Pour bien gérer la maladie d'un conjoint, il faut prendre en considération sa souffrance, que ce soit au niveau physique (douleurs), ou au niveau moral. Le malade doit faire le deuil des projets qu'il avait en tête. Afin de l'aider à surmonter cette souffrance psychique, l'autre conjoint doit faire acte de présence et d'attention continuelle. Son rôle principal est celui d'un accompagnateur et d'un compagnon. Il doit se positionner en tant que conjoint et en aucun cas, en médecin ou infirmier. Il doit se contenter de soutenir le malade et de l'écouter en essayant de mettre un petit point d'humour de temps en temps sans pour autant en faire trop, surtout pendant les grandes douleurs. Aussi, le conjoint doit se ressourcer ailleurs de temps en temps, en prenant un café entre amis, en faisant du sport… sans culpabiliser. C'est une question de survie ; sinon, il ne pourra pas faire face à la souffrance.
Quelles sont les répercussions de ce genre de maladies sur la vie du couple ?
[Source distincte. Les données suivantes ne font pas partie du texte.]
Lemma settings_of t t' : settings t' = settings t →
  lt_require_active t' = lt_require_active t ∧ lt_grace t' = lt_grace t ∧ lt_absence_grace t' = lt_absence_grace t ∧
  lt_prune_ticks t' = lt_prune_ticks t ∧ lt_unmeasured_hold_ticks t' = lt_unmeasured_hold_ticks t ∧
  lt_tracked_node_cap t' = lt_tracked_node_cap t.
Proof. by intros [= -> -> -> _ -> -> ->]. Qed.

(** An entry is left alone, or dropped: it was idle, or it had departed and what
    it shows is counted. *)
Definition left_or_dropped (t : LifecycleExpectationTracker) (counted : Prop) (o o' : option NodeState) : Prop :=
  o' = o ∨ ∃ n, o = Some n ∧ o' = None ∧
    (is_idle n = true ∨ (is_departed t n = true ∧ (0 < ns_unmeasured_clock n ∨ lt_grace t < ns_violation_streak n → counted))).

Lemma left_or_dropped_mono t t' (P Q : Prop) o o' :
  settings t' = settings t → (P → Q) → left_or_dropped t P o o' → left_or_dropped t' Q o o'.
Proof.
  intros (_ & Hg & Ha & _)%settings_of HPQ [->|(n & -> & -> & Hn)]; [by left|]. right. exists n. split; [done|]. split; [done|].
  unfold is_departed in *. rewrite Hg, Ha. destruct Hn as [?|[? ?]]; [by left|]. right. split; [done|]. auto.
Qed.

Lemma left_or_dropped_trans t (P : Prop) o o' o'' : left_or_dropped t P o o' → left_or_dropped t P o' o'' → left_or_dropped t P o o''.
Proof. intros [->|(n & -> & -> & Hn)] [->|(n' & ? & -> & Hn')]; [by left|right; by exists n'|right; by exists n|done]. Qed.

Record sheds (t t' : LifecycleExpectationTracker) : Prop := {
  sh_grows : grows t t';
  sh_nodes k : left_or_dropped t (0 < tally t') (lt_nodes t !! k) (lt_nodes t' !! k);
  sh_weight : weight t' ≤ weight t;
}.

Lemma sheds_refl t : sheds t t.
Proof. split; [done|by left|done]. Qed.

Lemma sheds_trans t t' t'' : sheds t t' → sheds t' t'' → sheds t t''.
Proof.
  intros [G N W] [G' N' W']. split; [by eapply tally_grows_trans| |lia]. intros k. eapply left_or_dropped_trans.
  - apply (left_or_dropped_mono t t (0 < tally t')); [done| |exact (N k)]. pose proof (grows_tally _ _ G'). lia.
  - apply (left_or_dropped_mono t' t (0 < tally t'')); [symmetry; apply G|done|exact (N' k)].
Qed.

Lemma sheds_ok t t' : tracker_ok t → sheds t t' → tracker_ok t'.
Proof.
  intros [] [[Hs] N W]. pose proof (settings_of _ _ Hs) as (_ & Hg & Ha & _ & Hh & Hc). 
  assert (lt_nodes t' ⊆ lt_nodes t) as Hsub.
  { apply map_subseteq_spec. intros k n Hk. destruct (N k) as [E|(? & ? & ? & _)]; congruence. }
  split; rewrite ?Hg, ?Ha, ?Hh, ?Hc; try lia; try done.
  - intros k n Hk. apply (tok_nodes0 k). by eapply lookup_weaken.
  - pose proof (map_subseteq_size _ _ Hsub). lia.
Qed.

Lemma with_nodes_grows nodes t : grows t (with_nodes nodes t).
Proof. by split. Qed.

Lemma count_collapsed_grows n t :
  tracker_ok t → tally t < int32_max →
  grows t (count_collapsed n t) ∧ tally (count_collapsed n t) ≤ tally t + 1 ∧
  (0 < ns_unmeasured_clock n ∨ lt_grace t < ns_violation_streak n → 0 < tally (count_collapsed n t)) ∧
  lt_nodes (count_collapsed n t) = lt_nodes t.
Proof.
  intros [] Hmax. unfold tally in *. unfold count_collapsed.
  assert (∀ x, 0 ≤ x → x < int32_max → x +ᵢ 1 = x + 1) as Hw.
  { intros x ? ?. apply wrap_i32_id. unfold in_i32, int32_min, int32_max in *. lia. }
  destruct (ns_unmeasured_matured n || (0 <? ns_unmeasured_clock n)) eqn:E.
  - destruct (ns_cause n); (split_and!; [split; cbn; try done; rewrite Hw by lia; lia|cbn; rewrite Hw by lia; lia| |done]);
      intros _; cbn; rewrite Hw by lia; lia.
  - apply orb_false_iff in E as [_ E%Z.ltb_ge]. destruct (Z.ltb_spec (lt_grace t) (ns_violation_streak n)).
    + split_and!; [split; cbn; try done; rewrite Hw by lia; lia|cbn; rewrite Hw by lia; lia| |done].
      intros _; cbn; rewrite Hw by lia; lia.
    + split_and!; try done; lia.
Qed.

Lemma collapse_one_sheds t k :
  tracker_ok t → weight t ≤ int32_max → (∀ n, lt_nodes t !! k = Some n → is_departed t n = true) → sheds t (collapse_one t k).
Proof.
  intros Hok Hw Hd. unfold collapse_one. destruct (lt_nodes t !! k) as [n|] eqn:Ek; [|apply sheds_refl].
  assert (0 < size (lt_nodes t))%nat as Hsz.
  { apply Nat.neq_0_lt_0. intros E. apply map_size_empty_inv in E. by rewrite E, lookup_empty in Ek. }
  destruct (count_collapsed_grows n t Hok) as (G & T & C & N); [unfold weight in Hw; lia|]. split.
  - eapply tally_grows_trans; [exact G|apply with_nodes_grows].
  - intros x. cbn. rewrite N. destruct (decide (x = k)) as [->|Hx]; [|left; by rewrite lookup_delete_ne].
    rewrite lookup_delete_eq, Ek. right. exists n. split; [done|]. split; [done|]. right. split; [by apply Hd|exact C].
  - unfold weight in *. cbn. rewrite N, map_size_delete_Some by (by eexists). fold (tally (count_collapsed n t)).
    change (tally (with_nodes _ _)) with (tally (count_collapsed n t)). lia.
Qed.

Lemma collapse_all_sheds l t :
  tracker_ok t → weight t ≤ int32_max → (∀ k n, k ∈ l → lt_nodes t !! k = Some n → is_departed t n = true) →
  sheds t (foldl collapse_one t l).
Proof.
  revert t. induction l as [|k l IH]; intros t Hok Hw Hd; cbn [foldl]; [apply sheds_refl|].
  assert (sheds t (collapse_one t k)) as S by (apply collapse_one_sheds; [done..|]; intros; eapply Hd; [left|done]).
  eapply sheds_trans; [exact S|]. apply IH; [by eapply sheds_ok| |].
  - destruct S. lia.
  - intros x n Hx Hn. destruct S as [[Hs] N _]. pose proof (settings_of _ _ Hs) as (_ & _ & Ha & _).
    unfold is_departed. rewrite Ha. apply (Hd x n); [by right|]. destruct (N x) as [<-|(? & ? & ? & _)]; congruence.
Qed.

Lemma departed_keys_departed t k n : k ∈ departed_keys t → lt_nodes t !! k = Some n → is_departed t n = true.
Proof.
  unfold departed_keys. intros ([x m] & -> & [Hd Hx]%list_elem_of_filter)%list_elem_of_fmap Hn. apply elem_of_map_entries in Hx.
  cbn in *. congruence.
Qed.

Lemma collapse_departed_sheds keep t : tracker_ok t → weight t ≤ int32_max → sheds t (collapse_departed keep t).
Proof.
  intros Hok Hw. apply collapse_all_sheds; [done..|]. intros k n Hk. apply departed_keys_departed.
  rewrite elem_of_reverse in Hk. rewrite <-(take_drop keep (departed_keys t)). apply elem_of_app. by right.
Qed.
Cela dépend de la relation qu'entretenait le couple avant le diagnostic. Si cette relation était soudée, saine et basée sur la communication, il y a de fortes chances que le couple conserve ce même rapport. Par contre, si le couple est fragile, il est possible qu'il «se fracasse» avec la maladie du conjoint. Parce que dans ce cas, la maladie peut être un révélateur d'une fragilité cachée. Autres répercussions, la sexualité du couple. Il faut savoir que la maladie dite lourde engendre une honte du corps, la crainte de ne pas être désirable et aussi le dégoût face à un corps méconnaissable.